The awkward peace between the state and the cartels came to an end once and for all with the collapse of the one-party system which dominated the nation’s politics until the turn of the century.

Soldiers deployed in Michoacán state, one of the key battlegrounds in the Mexico drug war (Picture: AP)

Felbab-Brown said this change in the power balance contributed to the disorder, adding: ‘It meant every time there was a change in government, there’d be a change in the criminal corruption networks that were once very stable but now shift with every election.’

While Mexico’s politics changed, the cartels were splintering. Turf wars steadily ratcheted up in the early 2000s despite some modest government action against the once-untouchable traffickers.

Then in 2006, war was declared. The newly elected president sent thousands of troops into the state of Michoacán to drive out the narcos, an operation in which hundreds died.

Since then, the US has spent $3.3 billion supporting their neighbors as part of the global War on Drugs and tens of thousands of troops have marched against the cartels.

A memorial to a deadly 2011 attack in Monterrey, in which 52 people were killed when Los Zetas members set a casino alight (Picture: AFP)

Between 2006 and 2012, Mexican President Felipe Calderón went after the ringleaders with extraordinary success. Of the top 37 kingpins in the Mexican drug trade, 25 were captured or killed during those years.

Critics – including the current president – say this strategy of cutting the head off the snake only fuelled inter-gang warfare, with innocent people caught in the crossfire of the resulting power struggles.

The war rumbled on through another change of leadership until 2018 when a “new sheriff came into town”, this time with a new battle cry: ‘hugs, not bullets”.

Andrés Manuel López Obrador – commonly known by his initials – swept to power on a wave of economic populism in 2018, promising to end the drug war.

To his supporters, he is a charismatic reformer in touch with the people. To his critics, he is Mexico’s answer to Trump, a blossoming autocrat who tells people what they want to hear and hoards power.

His ‘strategy for peace’ promised amnesty for traffickers, radical police reform, and pulling the army off the streets. The focus would shift from fighting to addressing the underlying socio-economic problems.

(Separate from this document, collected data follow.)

Lemma cbc_steps : steps (cbc_at 1) cbc_E 16 sm4_cbc_cipher /\ steps (cbc_at 0) cbc_D 16 sm4_cbc_cipher.
Proof using Hiv.
  destruct (sm4_computes key) as [HE HD].
  split; apply steps_intro; intros m k data (Hk & Hbm & Hmm & Ev) _ Hb Hl Hm.
  all: destruct (whole data Hb Hm) as [Ed Hps], (whole m Hbm Hmm) as [_ Hms].
  all: assert (Hmod : zlen (m ++ data) mod 16 = 0) by (rewrite zlen_app; by apply mod_add_block).
  all: pose proof (zlen_concat_blocks _ Hps) as [Ld _]; rewrite <- Ed in Ld.
  all: unfold sm4_cbc_cipher; apply wp_bind; (eapply wp_valid; [done|]); apply wp_bind, wp_in_chunks; [done|]; unfold cbc_chunk.
  all: apply wp_bind, (wp_the_key _ _ _ _ Hk), wp_bind, wp_gets; cbn [id]; rewrite (proj2 Hk), Ev, Ed; apply wp_bind; unfold sm4_cbc_encrypt; cbn [Z.eqb negb] in *.
  - assert (Hiv' : block16 (last_block iv (cbc (sm4_E key) iv (blocks m)))) by (apply last_block16; [done|by apply (cbc_blocks _ _ HE)]).
    eapply wp_valid; [by apply (cbc_encrypt_ok _ _ HE)|]. apply wp_bind, wp_modify, wp_ret, wp_ret. split; [done|]. rewrite <- Ed.
    pose proof (zlen_concat_blocks _ (cbc_blocks _ _ HE _ _ Hiv' Hps)) as [Lo Ho].
    assert (Lc : zlen (cbc (sm4_E key) (last_block iv (cbc (sm4_E key) iv (blocks m))) (blocks data)) = zlen (blocks data)).
    { clear. generalize (last_block iv (cbc (sm4_E key) iv (blocks m))). induction (blocks data) as [|p ps IH]; intros v; [done|]. cbn [cbc]. by rewrite !zlen_cons, IH. }
    split; [unfold cbc_E; by rewrite blocks_app, cbc_app, concat_app|]. split; [lia|]. split; [done|]. split; [|done].
    split; [done|]. split; [by apply Forall_app|]. split; [done|]. cbn [Z.eqb]. by rewrite blocks_app, cbc_app, last_app.
  - assert (Hiv' : block16 (last_block iv (blocks m))) by (by apply last_block16).
    eapply wp_valid; [by apply (cbc_decrypt_ok _ _ HD)|]. apply wp_bind, wp_modify, wp_ret, wp_ret. split; [done|]. rewrite <- Ed.
    pose proof (zlen_concat_blocks _ (cbc_inv_blocks _ _ HD _ _ Hiv' Hps)) as [Lo Ho].
    assert (Lc : zlen (cbc_inv (sm4_D key) (last_block iv (blocks m)) (blocks data)) = zlen (blocks data)).
    { clear. generalize (last_block iv (blocks m)). induction (blocks data) as [|p ps IH]; intros v; [done|]. cbn [cbc_inv]. by rewrite !zlen_cons, IH. }
    split; [unfold cbc_D; by rewrite blocks_app, cbc_inv_app, concat_app|]. split; [lia|]. split; [done|]. split; [|done].
    split; [done|]. split; [by apply Forall_app|]. split; [done|]. cbn [Z.eqb]. by rewrite blocks_app, last_app.
Qed.

Lemma cbc_start enc k : core_ready sm4_cbc iv enc k ->
  exists k', sm4_init_key (Some key) (Some iv) enc k = Ret tt k' /\ cbc_at enc [] k' /\ cc_flags k' = cc_flags k /\ zlen (cc_buf k') = zlen (cc_buf k).
Proof using Hkey Hiv.
  intros Hr. destruct (init_ok _ _ _ _ _ _ _ _ _ Hkey Hr) as (k' & E & Hk & Hf & Hbuf & Hv & _). exists k'. split; [done|].
  destruct Hr as (_ & _ & Lv & _ & Ht & _). split; [|by rewrite Hbuf]. split; [done|]. split; [done|]. split; [done|].
  rewrite Hv. rewrite (iv_whole iv k) by (done || by apply Ht). by destruct (enc =? 0).
Qed.

#[global] Instance sm4_cbc_encrypts : CipherLaws sm4_cbc key iv 1 cbc_E 16.
Proof using Hkey Hiv.
  destruct Hiv as [_ Liv]. refine {| cipher_at := cbc_at 1 |}; [split; auto|by repeat apply Forall_cons_2|done|done|rewrite Liv; by split|done|apply cbc_start|done|done|apply cbc_steps].
Qed.

#[global] Instance sm4_cbc_decrypts : CipherLaws sm4_cbc key iv 0 cbc_D 16.
Proof using Hkey Hiv.
  destruct Hiv as [_ Liv]. refine {| cipher_at := cbc_at 0 |}; [split; auto|by repeat apply Forall_cons_2|done|done|rewrite Liv; by split|done|apply cbc_start|done|done|apply cbc_steps].
Qed.

Lemma cbc_inverse_ok : inverse_on_blocks 16 cbc_E cbc_D.
Proof using Hiv.
  intros p Hb Hm. destruct (sm4_computes key) as [HE HD]. destruct (whole p Hb Hm) as [Ep Hps]. unfold cbc_E, cbc_D.
  rewrite blocks_concat by (by apply (cbc_blocks _ _ HE)). rewrite (cbc_inverse _ (sm4_E key) (sm4_D key) iv (blocks p) HE) by (done || intros; by apply sm4_inverse). done.
Qed.

(** *** ECB *)

Definition ecb_at (enc : Z) (m : list Z) (k : core) : Prop := keyed key enc k /\ Forall is_byte m /\ zlen m mod 16 = 0.
Definition ecb_F (f : list Z -> list Z) (m : list Z) : list Z := concat (map f (blocks m)).

(** The function of a direction. *)
Definition direction (enc : Z) : list Z -> list Z := if enc =? 0 then sm4_D key else sm4_E key.

Lemma ecb_encrypt_ok enc p r : block16 p -> sm4_ecb_encrypt (p ++ r) (key_schedule key) enc = Some (direction enc p) /\ block16 (direction enc p).
Proof using.
  intros Hp. destruct (sm4_computes key) as [HE HD]. destruct (sm4_app p r (key_schedule key) (proj2 Hp)) as [E1 E2]. unfold sm4_ecb_encrypt, direction.
  destruct (enc =? 0); cbn [negb]; [rewrite E2; by apply HD|rewrite E1; by apply HE].
Qed.

Lemma wp_ecb_loop enc k ps : forall fuel i inl, keyed key enc k -> Forall block16 ps -> (length ps < fuel)%nat -> inl = i + 16 * zlen ps - 16 ->
  wp (ecb_loop fuel 16 i inl (concat ps)) k (fun out k' => out = concat (map (direction enc) ps) /\ k' = k) (fun _ => False).
Proof using.
  induction ps as [|p ps IH]; intros [|fuel] i inl Hk Hps Hf ->; cbn [length] in Hf; try lia; cbn [ecb_loop concat map].
  - change (zlen (@nil (list Z))) with 0. rewrite (proj2 (Z.leb_gt i _)) by lia. by apply wp_ret.
  - apply Forall_cons in Hps as [Hp Hps]. rewrite zlen_cons. pose proof (zlen_nonneg ps). rewrite (proj2 (Z.leb_le i _)) by lia.
    apply wp_bind, (wp_the_key _ _ _ _ Hk), wp_bind, wp_gets. cbn [id]. rewrite (proj2 Hk). destruct (ecb_encrypt_ok enc p (concat ps) Hp) as [E _].
    apply wp_bind. eapply wp_valid; [exact E|]. apply wp_bind. rewrite zdrop_app_exact by apply Hp.
    eapply wp_conseq; [apply (IH fuel (i + 16)); [done|done|lia|lia]| |done]. intros out k' [-> ->]. by apply wp_ret.
Qed.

Andrés Manuel López Obrador has been a national figure for decades in Mexico and was finally elected in 2018 (Picture: Getty)

Felbab-Brown said: ‘AMLO assumes that crime can be addressed without lethal or visible force – instead, he thinks it can be addressed through social redistribution and job creation.’

But once in power, AMLO’s strategy has seemingly been flipped.

He has invested in an expensive process of militarisation, signed off on the army’s continued role in policing for the foreseeable future and reform is slow, at least in part because of the Covid-19 pandemic.

The army remains on the streets to prevent violence against civilians but is under orders not to take on the cartels.

His critics accuse him of a lack of coherence, elected on a promise to end the war without a plan to do so.

As evidence of this weakness, they point to the October 2019 Battle of Culiacán, a botched attempt to capture the son of Joaquín Guzmán – better known as El Chapo.

Under El Chapo’s leadership, the Sinaloa Cartel came to dominate the Mexican drug trade but his arrest has created a bloody void.